Esh-Quebec circular walk, near Durham

I set out with my friends Tom and Terry for one of our country walks. Today we headed for the Esh, Quebec and Langley park area which is located about six miles west of Durham. The walk is a circlular route and is published on the Esh Parish Council web site at http://www.eshparishcouncil.gov.uk/AboutEsh/parishwalk.html.

Terry had printed off their map. The day started in typical fashion for us; we failed to find the car park at the start of the walk. Eventually Terry stopped the car and asked an extremely helpful couple for directions, which they proceeded to give in some considerable detail and a great deal of confidence. The upshot of this was that we found the car park. We also met them again and got some further advice in terms of how to set off on the walk. After 10 or 15 minutes, we began to doubt the soundness of the advice that we had just been given. True, we were walking in some pretty countryside, but where the hell were we?

A young woman approached us on horseback, and Terry asked her the way. I noticed that she was deeply engrossed in a mobile phone conversation and I had never before seen an instance of that. Tom has just produced a book of photographs of people talking and texting on mobile phones. We both felt that she would have been a good subject for him. I wonder if this practice is widespread. Anyway, she interrupted the flow of her chat to tell us that we had obviously lost our way; she advised that we turn immediately and retrace our steps, setting off in the opposite direction, altogether.

Horsewoman in mobile phone conversation

I don’t think any of us get too upset about these little hiccoughs. Getting lost is all part of the fun of these rambles. As we were walking back, I noticed a field that had a delightfully curvy line to it.

Curvy field

Early in the morning, the weather was a little chilly for a summer’s day. I’m not sure whether Tom felt cold or weather he was making a fashion statement, but he treated us to a view of his hat, which he plonked firmly on his head. I have to say it is a mighty fine hat, although Terry seemed to think he should have some of those dangling corks bouncing from the brim.

Tom and his HAT

Walking through the woods we saw plenty of clumps of willow herbs. I think this one is called rosebay. I very much like the purple flowers, and I have some growing in my garden. Terry and I had a discussion as to whether it should be regarded as a garden weed or not. I prefer to think of it as a wild flower. I suppose it would not be at home in a very formal, cultivated English garden but I can’t see anything wrong with letting it grow in amongst the more haphazard plantings of a cottage garden.

Clump of rosebay willowherb

Wind farms have now become a familiar sight in the countryside. I quite like them but Terry thinks they spoil the view.

Rural wind power

When we got to Esh, we met up with some ostriches on a farm and I must admit I was rather surprised to see them.

The ostrich

Walking on beyond we found some benches to sit on and have our lunch, just by the church. Tom had bought some excellent pork pies from a shop he had visited in Hexham.

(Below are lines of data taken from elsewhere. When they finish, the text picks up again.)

Lemma main_no_index h : h ∉ hashes_of flat -> findMainChainSegmentContainingBlock st h = Ok None.
Proof. intros H. rewrite main_find. by apply search_hash in H as ->. Qed.

(** ** The answer *)

(** The first hash of the list that the main chain has. *)
Lemma supplement_first ids1 h ids2 i : Forall (fun x => x ∉ hashes_of flat) ids1 -> 0 <= i -> hashes_of flat !! Z.to_nat i = Some h ->
  supplement_loop st (ids1 ++ h :: ids2) = Ok i.
Proof.
  intros Hn H0 Hi. induction Hn as [|x ids Hx _ IH]; cbn [app supplement_loop].
  - destruct (main_index h i H0 Hi) as (q & c & -> & Hc & Hx & _). cbn [obind]. by rewrite (deref_ok _ _ _ Hc).
  - by rewrite (main_no_index _ Hx).
Qed.

Lemma supplement_none ids : Forall (fun x => x ∉ hashes_of flat) ids -> supplement_loop st ids = Err (RuntimeError "Genesis block hash was not found.").
Proof. induction 1 as [|x ids Hx _ IH]; cbn [supplement_loop]; [done|]. by rewrite (main_no_index _ Hx). Qed.

End Main.

(** ** The sparse list *)

(** The powers of two below [n], from [i] on. *)
Fixpoint offsets (fuel : nat) (i n : Z) : list Z :=
  if i <? n then match fuel with O => [] | S fuel => i :: offsets fuel (i * 2) n end else [].

(** The indexes of the blocks in the list. *)
Definition sparse_indexes (n : Z) : list Z := n :: map (fun o => n - o) (offsets 32 1 n) ++ if n =? 0 then [] else [0].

I handed round some rather unimaginative ham and tomato baguettes I had put together when I got up this morning. We pushed on to Quebec village and by this time we had several long straight sections to the public footpath. Here are Tom and Terry striding out.

Tom and Terry step out along the straight path

We passed through several farms and had frequent close encounters with the cows in the fields. The final leg of the walk back to the start followed a disused rail track along the Lanchester Valley line. The sun had come out, and Terry put the roof of his car down. Although I had sat in the front coming, I sat in the back going home. Here are a couple of pictures I took on the return journey. One is of Terry, at the wheel.

Terry at the wheel, on our way home

The other picture I want to show you is a slightly surprising shot of me and Tom caught in the wing mirror as we sped along in the car.

John snaps himself snapping Tom

As usual, we all enjoyed our day out. Talk to you later, my dear blogophiles.

One Response to “Esh-Quebec circular walk, near Durham”

  1. Linda Turnbull Says:

    I quite like the wind turbines on the hill but I do understand what Terry means. Paul and Gillian also like the turbines.